When we start looking at autopilot on the highway and some of the problems it still has, like bouncing between lane markings or a sudden attempt to center itself in a lane that’s getting wider, those problems are practically non-existent in city driving.

So while the single stack won’t be included in the 10.12 beta, it’s good to know that Tesla continues to make progress.

When Tesla can finally complete its solo program, we should see massive improvements in the use of autopilot on the highways.

release day

The last beta version of FSD started rolling out over a month ago, so a lot of users are definitely eager for the update. Elon said earlier this week that beta 10.12 is “likely” to be released on a large scale this week.

The beta could be in QA testing now, but it’s not likely to be passed to staff nonetheless, as release notes are usually leaked when this happens.

We hope this nice notice will be welcomed to some of us this weekend, prompting us to install the latest beta.

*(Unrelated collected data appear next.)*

(** * torrent_free: private-to-public torrent conversion

    A shallow embedding of [torrent_free.py].  The script decodes a torrent
    file into a tree of Python objects, edits that tree in place (the private
    flag, the trackers, the webseeds) and writes the re-encoded tree.

    - A decoded bencode value is the inductive [Value]; a Python [dict] with
      [bytes] keys is a [gmap] (equality of maps is equality of dicts).
    - Python [bytes] are [string]s: one 8-bit character per byte.
    - Subscripting, [in], [del], [.get] and [.append] are total functions
      into [result], which records the exception Python raises.
    - The functions of the script mutate their argument; here they take the
      torrent and return the torrent they leave behind.  The decoded tree
      shares no mutable object between two places, so an update of a nested
      object is the update of the entry that holds it. *)

From Stdlib Require Import ZArith Ascii String.
From stdpp Require Import gmap strings list fin_maps pretty sorting.

#[local] Set Warnings "-register-all".
#[local] Open Scope string_scope.

(** ** Python values *)

Abbreviation bytes := string (only parsing).

Inductive Value : Type :=
| Int (n : Z)
| Bytes (s : bytes)
| List (l : list Value)
| Dict (m : gmap bytes Value).

Inductive exn : Type :=
| KeyError (k : bytes)
| TypeError
| AttributeError.

Inductive result (A : Type) : Type :=
| Ok (a : A)
| Raise (e : exn).

Arguments Ok {A} a.
Arguments Raise {A} e.

(** Sequencing: an exception ends the computation.  With these instances
    [x ← e; k] is stdpp's notation for "run [e], name its value [x], go on
    with [k]". *)
#[global] Instance result_bind : MBind result := fun A B k r =>
  match r with
  | Ok a => k a
  | Raise e => Raise e
  end.

#[global] Instance result_ret : MRet result := fun A a => Ok a.

(** [bool(v)]: zero, the empty bytes, the empty list and the empty dict
    are false. *)
Definition truthy (v : Value) : bool :=
  match v with
  | Int n => negb (n =? 0)%Z
  | Bytes s => negb (String.eqb s "")
  | List l => match l with [] => false | _ :: _ => true end
  | Dict m => negb (bool_decide (dom m = ∅))
  end.

(** [bool(o)] for the result of [.get] or of the decoder, where [None] is
    Python's [None]. *)
Definition truthy_opt (o : option Value) : bool :=
  match o with
  | Some v => truthy v
  | None => false
  end.

(** [sub in s] on bytes: [sub] occurs in [s] as a contiguous run. *)
Fixpoint bytes_contains (sub s : bytes) : bool :=
  String.prefix sub s ||
  match s with
  | EmptyString => false
  | String _ s' => bytes_contains sub s'
  end.

(** [v == k] for a bytes object [k]: only bytes equal bytes. *)
Definition eq_bytes (k : bytes) (v : Value) : bool :=
  match v with
  | Bytes s => String.eqb s k
  | _ => false
  end.

(** [v[k]] for a bytes key [k]. *)
Definition getitem (v : Value) (k : bytes) : result Value :=
  match v with
  | Dict m => match m !! k with
              | Some x => Ok x
              | None => Raise (KeyError k)
              end
  | _ => Raise TypeError
  end.

(** [v[k] = x] for a bytes key [k]. *)
Definition setitem (v : Value) (k : bytes) (x : Value) : result Value :=
  match v with
  | Dict m => Ok (Dict (<[k := x]> m))
  | _ => Raise TypeError
  end.

(** [del v[k]] for a bytes key [k]. *)
Definition delitem (v : Value) (k : bytes) : result Value :=
  match v with
  | Dict m => match m !! k with
              | Some _ => Ok (Dict (delete k m))
              | None => Raise (KeyError k)
              end
  | _ => Raise TypeError
  end.

(** [k in v] for a bytes object [k]: a key of a dict, an element of a
    list, a run of bytes in a bytes object; an int is not iterable. *)
Definition contains (k : bytes) (v : Value) : result bool :=
  match v with
  | Dict m => Ok (bool_decide (is_Some (m !! k)))
  | List l => Ok (existsb (eq_bytes k) l)
  | Bytes s => Ok (bytes_contains k s)
  | Int _ => Raise TypeError
  end.

(** [v.get(k)]: only a dict has the method. *)
Definition get (v : Value) (k : bytes) : result (option Value) :=
  match v with
  | Dict m => Ok (m !! k)
  | _ => Raise AttributeError
  end.

(** [v.append(x)]: only a list has the method. *)
Definition append (v : Value) (x : Value) : result Value :=
  match v with
  | List l => Ok (List (l ++ [x]))
  | _ => Raise AttributeError
  end.

(** [b'%s%s' % (root, name)]: [%s] takes a bytes-like object. *)
Definition bytes_format (root : bytes) (name : Value) : result Value :=
  match name with
  | Bytes n => Ok (Bytes (root ++ n))
  | _ => Raise TypeError
  end.

(** [for x in xs: body], threading the torrent through the iterations. *)
Fixpoint for_each {A : Type} (xs : list A) (body : A -> Value -> result Value)
    (torrent : Value) : result Value :=
  match xs with
  | [] => Ok torrent
  | x :: xs' => torrent' ← body x torrent; for_each xs' body torrent'
  end.

(** [torrent[k].append(x)]: the list held under [k] grows in place. *)
Definition append_at (k : bytes) (x : Value) (torrent : Value) : result Value :=
  held ← getitem torrent k;
  held' ← append held x;
  setitem torrent k held'.

(** ** The configuration as the script ships it *)

Definition default_TRACKERS : list bytes :=
  [ "udp://tracker.opentrackr.org:1337";
    "udp://tracker.coppersurfer.tk:6969";
    "udp://tracker.leechers-paradise.org:6969";
    "udp://zer0day.ch:1337";
    "udp://explodie.org:6969" ].

Definition default_WEBSEEDS : list bytes := [].

(** ** The three edits *)

(** Lines 47-55.  The result pairs the returned boolean with the torrent as
    the call leaves it; the deletion inside the object under [info] shows
    as a new value of that entry. *)
Definition remove_private (torrent : Value) : result (bool * Value) :=
  info ← getitem torrent "info";
  present ← contains "private" info;
  if negb present then Ok (false, torrent)
  else
    info' ← delitem info "private";
    torrent' ← setitem torrent "info" info';
    Ok (true, torrent').

Section Config.

Variables TRACKERS WEBSEEDS : list bytes.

Update: Elon tweeted today, Friday, May 6, that there have been “many upgrades to the base code so it’s taking longer to debug. Possibly a Wednesday/Thursday release.” So it looks like we’re still a week away from a public release of 10.12 beta.

Building on new construction

More recently, experimental FSD has been a bit behind the times. The latest beta version is 2022.4.5.21, which is almost two major versions behind. This means that FSD Beta testers still don’t have seat heaters in the launcher, dog mode in the Tesla app, browser improvements, advance vehicle condition improvements and more.

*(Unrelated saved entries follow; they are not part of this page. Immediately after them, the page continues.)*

(** * The memcached file logger (extensions/loggers/file_logger.c)

    A shallow embedding of the logger extension: the record formatter
    ([logger_log]), the de-duplicator ([add_log_entry], [flush_last_log]),
    the two log buffers ([do_add_log_entry]), the flusher thread
    ([flush_pending_io], [open_logfile], [logger_thead_main]), the
    shutdown entry point ([logger_shutdown]), the initialisation
    ([memcached_extensions_initialize]) and the callbacks ([on_log_level],
    [exit_handler]).

    C data is kept the way the source has it: [size_t], [int] and
    [unsigned int] values are integers of [Z] with their wrap-around written
    out, [char] arrays are lists of [ascii], the file-scope variables of the
    translation unit are the fields of one record. *)

From Stdlib Require Import ZArith Lia Ascii String List Bool.
From stdpp Require Import base tactics option list gmap strings.

Local Open Scope Z_scope.

(** ** Machine integers *)

(** [size_t] on the 64-bit targets the server is built for. *)
Definition size_t (x : Z) : Z := x mod 2 ^ 64.

(** [unsigned int]. *)
Definition uint (x : Z) : Z := x mod 2 ^ 32.

(** [int]: the two's complement reading of the low 32 bits. *)
Definition int (x : Z) : Z := (x + 2 ^ 31) mod 2 ^ 32 - 2 ^ 31.

(** ** Characters and the pieces of [printf] the logger uses *)

Definition NUL : ascii := "000"%char.
Definition LF : ascii := "010"%char.

Definition chars (s : string) : list ascii := list_ascii_of_string s.

Definition len {A} (l : list A) : Z := Z.of_nat (length l).

(** The bytes of a C string: everything before the first NUL. *)
Fixpoint c_str (s : list ascii) : list ascii :=
  match s with
  | [] => []
  | c :: t => if Ascii.eqb c NUL then [] else c :: c_str t
  end.

Definition digit (d : Z) : ascii := ascii_of_nat (48 + Z.to_nat d).

(** Decimal digits of a non-negative number, most significant first; ten
    digits are enough for any 32-bit value. *)
Fixpoint utoa (fuel : nat) (n : Z) (acc : list ascii) : list ascii :=
  match fuel with
  | O => acc
  | S f =>
      let acc' := digit (n mod 10) :: acc in
      if n / 10 =? 0 then acc' else utoa f (n / 10) acc'
  end.

(** ["%u"] applied to an [unsigned int]. *)
Definition fmt_u (v : Z) : list ascii := utoa 10 (uint v) [].

(** ["%06u"]: at least six digits, padded with zeros on the left. *)
Definition fmt_06u (v : Z) : list ascii :=
  let d := fmt_u v in repeat "0"%char (6 - length d)%nat ++ d.

(** ["%d"] applied to the bits of a 32-bit value. *)
Definition fmt_d (v : Z) : list ascii :=
  let s := int v in
  if s <? 0 then "-"%char :: utoa 10 (- s) [] else utoa 10 s [].

(** [memcmp(s1, s2, n)]: zero when the first [n] bytes agree, otherwise the
    difference of the first pair of bytes that differ (as [unsigned char]).
    The lists are the memory the model knows behind the two pointers.  When
    one of them ends before [n] bytes are compared and no difference was
    found so far, the call reads memory the model does not have, and its
    answer is not known: there is none. *)
Fixpoint memcmp (s1 s2 : list ascii) (n : nat) {struct n} : option Z :=
  match n with
  | O => Some 0
  | S n' =>
      match s1, s2 with
      | c1 :: t1, c2 :: t2 =>
          if Ascii.eqb c1 c2 then memcmp t1 t2 n'
          else Some (Z.of_nat (nat_of_ascii c1) - Z.of_nat (nat_of_ascii c2))
      | _, _ => None
      end
  end.

(** [memcpy(dst + off, src, length src)] on an array held as a list. *)
Definition memcpy (dst : list ascii) (off : Z) (src : list ascii) : list ascii :=
  firstn (Z.to_nat off) dst ++ src ++ skipn (Z.to_nat off + length src) dst.

(** ** The logger's variables *)

(** Modelled from the spec: the enumeration [EXTENSION_LOG_LEVEL] of
    memcached/extension_loggers.h, which is not under src/.  The spec lists
    the levels as warning/info/debug/detail and compares a severity with a
    threshold by [>=]; the values follow that order, detail lowest. *)
Definition EXTENSION_LOG_DETAIL : Z := 0.
Definition EXTENSION_LOG_DEBUG : Z := 1.
Definition EXTENSION_LOG_INFO : Z := 2.
Definition EXTENSION_LOG_WARNING : Z := 3.

(** [struct logbuffer]: the data segment and the current offset. *)
Record logbuffer := mk_logbuffer {
  data : list ascii;
  offset : Z
}.

(** The anonymous struct [lastlog]. *)
Record lastlog_t := mk_lastlog {
  lastlog_buffer : list ascii;
  lastlog_count : Z;
  lastlog_offset : Z
}.

(** The four bytes of an [int] in memory, least significant first: the
    server's targets are little-endian, with [int] of 32 bits. *)
Definition le32 (x : Z) : list ascii :=
  let byte v := ascii_of_nat (Z.to_nat (v mod 256)) in
  [byte (uint x); byte (uint x / 2 ^ 8); byte (uint x / 2 ^ 16);
   byte (uint x / 2 ^ 24)].

(** The memory of [lastlog] from [lastlog.buffer] on: the 512 bytes of the
    array, then [count] and [offset] (512 is a multiple of the alignment of
    [int], so nothing stands between).  What follows the struct is not
    known. *)
Definition lastlog_memory (ll : lastlog_t) : list ascii :=
  lastlog_buffer ll ++ le32 (lastlog_count ll) ++ le32 (lastlog_offset ll).

(** The file-scope variables that the producers and the flusher share,
    together with what has been written to the standard error stream. *)
Record logger := mk_logger {
  current_log_level : Z;
  output_level : Z;
  cyclesz : Z;
  buffers0 : logbuffer;
  buffers1 : logbuffer;
  currbuffer : Z;
  prettyprint : bool;
  unit_test : bool;
  buffersz : Z;
  sleeptime : Z;
  lastlog : lastlog_t;
  run : Z;
  stderr : list ascii
}.

(** [buffers[i]] *)
Definition buffers (s : logger) (i : Z) : logbuffer :=
  if i =? 0 then buffers0 s else buffers1 s.

Definition set_buffer (s : logger) (i : Z) (b : logbuffer) : logger :=
  if i =? 0 then
    mk_logger (current_log_level s) (output_level s) (cyclesz s) b (buffers1 s)
      (currbuffer s) (prettyprint s) (unit_test s) (buffersz s) (sleeptime s)
      (lastlog s) (run s) (stderr s)
  else
    mk_logger (current_log_level s) (output_level s) (cyclesz s) (buffers0 s) b
      (currbuffer s) (prettyprint s) (unit_test s) (buffersz s) (sleeptime s)
      (lastlog s) (run s) (stderr s).

Definition set_currbuffer (s : logger) (i : Z) : logger :=
  mk_logger (current_log_level s) (output_level s) (cyclesz s) (buffers0 s)
    (buffers1 s) i (prettyprint s) (unit_test s) (buffersz s) (sleeptime s)
    (lastlog s) (run s) (stderr s).

Definition set_lastlog (s : logger) (l : lastlog_t) : logger :=
  mk_logger (current_log_level s) (output_level s) (cyclesz s) (buffers0 s)
    (buffers1 s) (currbuffer s) (prettyprint s) (unit_test s) (buffersz s)
    (sleeptime s) l (run s) (stderr s).

Definition set_run (s : logger) (r : Z) : logger :=
  mk_logger (current_log_level s) (output_level s) (cyclesz s) (buffers0 s)
    (buffers1 s) (currbuffer s) (prettyprint s) (unit_test s) (buffersz s)
    (sleeptime s) (lastlog s) r (stderr s).

(** [fprintf(stderr, ...)], [fputs(..., stderr)] *)
Definition eprint (s : logger) (text : list ascii) : logger :=
  mk_logger (current_log_level s) (output_level s) (cyclesz s) (buffers0 s)
    (buffers1 s) (currbuffer s) (prettyprint s) (unit_test s) (buffersz s)
    (sleeptime s) (lastlog s) (run s) (stderr s ++ text).

(** The bytes a buffer holds: the first [offset] bytes of its data. *)
Definition contents (b : logbuffer) : list ascii :=
  firstn (Z.to_nat (offset b)) (data b).

(** ** Calls that may have to wait

    A producer runs under the mutex.  A call either returns ([Done]) or
    reaches [cb_cond_wait(&space_cond, &mutex)] with no room in the current
    buffer ([Waiting]): it gives the mutex up there and goes no further until
    the flusher has swapped the buffers (how it goes on from there is told
    by the relations of the section on calls that wait and go on).  A call
    whose [memcmp] reads past the memory of [lastlog] without having found
    a difference is followed no further either ([Undefined]): what it
    does depends on memory that is not the logger's. *)
Inductive outcome :=
| Done (s : logger)
| Waiting (s : logger)
| Undefined (s : logger).

Definition state_of (o : outcome) : logger :=
  match o with Done s | Waiting s | Undefined s => s end.

Definition and_then (o : outcome) (k : logger -> outcome) : outcome :=
  match o with
  | Done s => k s
  | Waiting s => Waiting s
  | Undefined s => Undefined s
  end.

Notation "o >>> k" := (and_then o k) (at level 61, left associativity).

(** ** Producer side *)

Definition space_warning : list ascii :=
  chars "WARNING: waiting for log space to be available" ++ [LF].

(** [do_add_log_entry(msg, size)] with [size = length msg].  The
    [cb_cond_signal(&cond)] sent once the buffer is three quarters full
    changes no variable; the flusher's wake-up is a step of its own (see
    [step] below). *)
Definition do_add_log_entry (s : logger) (msg : list ascii) : outcome :=
  let b := buffers s (currbuffer s) in
  if size_t (offset b + len msg) >=? buffersz s then
    Waiting (if unit_test s then s else eprint s space_warning)
  else
    Done (set_buffer s (currbuffer s)
            (mk_logbuffer (memcpy (data b) (offset b) msg)
                          (size_t (offset b + len msg)))).

(** The line written by [flush_last_log]: the 80-byte scratch buffer is
    never filled (see [repeated_line_fits]), so [snprintf] returns the
    length of exactly this text. *)
Definition repeated_line (count : Z) : list ascii :=
  chars "message repeated " ++ fmt_u count ++ chars " times" ++ [LF].

Definition flush_last_log (s : logger) : outcome :=
  if lastlog_count (lastlog s) >? 1 then
    do_add_log_entry s (repeated_line (lastlog_count (lastlog s)))
  else Done s.

(** [add_log_entry(msg, prefixlen, size)] with [size = length msg]; the
    mutex is held from entry to exit.  The comparison starts at
    [lastlog.buffer + lastlog.offset] and runs over [size - prefixlen]
    bytes, past the end of the array into [count] and [offset] when it is
    that long. *)
Definition add_log_entry (s : logger) (msg : list ascii) (prefixlen : Z) : outcome :=
  if len msg <? 512 then
    match memcmp (skipn (Z.to_nat (lastlog_offset (lastlog s)))
                    (lastlog_memory (lastlog s)))
                 (skipn (Z.to_nat prefixlen) msg)
                 (Z.to_nat (size_t (len msg - prefixlen))) with
    | None => Undefined s
    | Some r =>
        if r =? 0 then
          Done (set_lastlog s
                  (mk_lastlog (lastlog_buffer (lastlog s))
                              (int (lastlog_count (lastlog s) + 1))
                              (lastlog_offset (lastlog s))))
        else
          flush_last_log s >>> fun s =>
          do_add_log_entry s msg >>> fun s =>
          Done (set_lastlog s
                  (mk_lastlog (memcpy (lastlog_buffer (lastlog s)) 0 msg) 0
                     prefixlen))
    end
  else
    flush_last_log s >>> fun s =>
    do_add_log_entry
      (set_lastlog s
         (mk_lastlog (memcpy (lastlog_buffer (lastlog s)) 0 [NUL]) 0 0))
      msg.

(** [severity2string] *)
Definition severity2string (sev : Z) : list ascii :=
  if sev =? EXTENSION_LOG_WARNING then chars "WARNING"
  else if sev =? EXTENSION_LOG_INFO then chars "INFO"
  else if sev =? EXTENSION_LOG_DEBUG then chars "DEBUG"
  else if sev =? EXTENSION_LOG_DETAIL then chars "DETAIL"
  else chars "????".

(** What the C library hands to one call of [logger_log]: either
    [cb_get_timeofday] fails (with the text of [strerror(errno)]), or it
    gives the time, [asctime_r] gives the calendar text (or fails), and the
    time zone abbreviation is [tz]. *)
Inductive timeofday :=
| TodFail (err : list ascii)
| TodOk (tv_sec tv_usec : Z) (str : option (list ascii)) (tz : list ascii).

(** The text of the first [snprintf] of [logger_log]. *)
Definition timestamp (tv_sec tv_usec : Z) (str : option (list ascii))
    (tz : list ascii) : list ascii :=
  match str with
  | None => fmt_u tv_sec ++ chars "." ++ fmt_06u tv_usec
  | Some str =>
      (* trim off ' YYYY\n' *)
      firstn (length (c_str str) - 6)%nat (c_str str)
        ++ chars "." ++ fmt_06u tv_usec ++ chars " " ++ c_str tz
  end.

(** The text of the second [snprintf]: the severity. *)
Definition severity_tag (pretty : bool) (severity : Z) : list ascii :=
  if pretty then chars " " ++ severity2string severity ++ chars ": "
  else chars " " ++ fmt_u severity ++ chars ": ".

Definition dropped_line : list ascii :=
  chars "Log message dropped... too big" ++ [LF].

Definition timeofday_line (err : list ascii) : list ascii :=
  chars "gettimeofday failed: " ++ c_str err ++ [LF].

(** The line as it stands in the scratch buffer once a newline has been
    added where the text does not end in one. *)
Definition terminate_line (buffer : list ascii) : list ascii :=
  if Ascii.eqb (List.last buffer NUL) LF then buffer else buffer ++ [LF].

Most of the non-FSD Teslas are now in the 2022.12 release and 2022.16 is expected soon.

While beta 10.12 is not likely to be based on a completely new upcoming build like 2022.16, it will almost certainly be based on 2022.12, which will please many testers.

Tesla seems to be as cautious as ever with beta releases. Recently, it took several beta reviews before Tesla released it to everyone.

Tesla says they’re now in 100,000 test labs in the US and Canada, so they’re right to be careful, but the wait isn’t easy.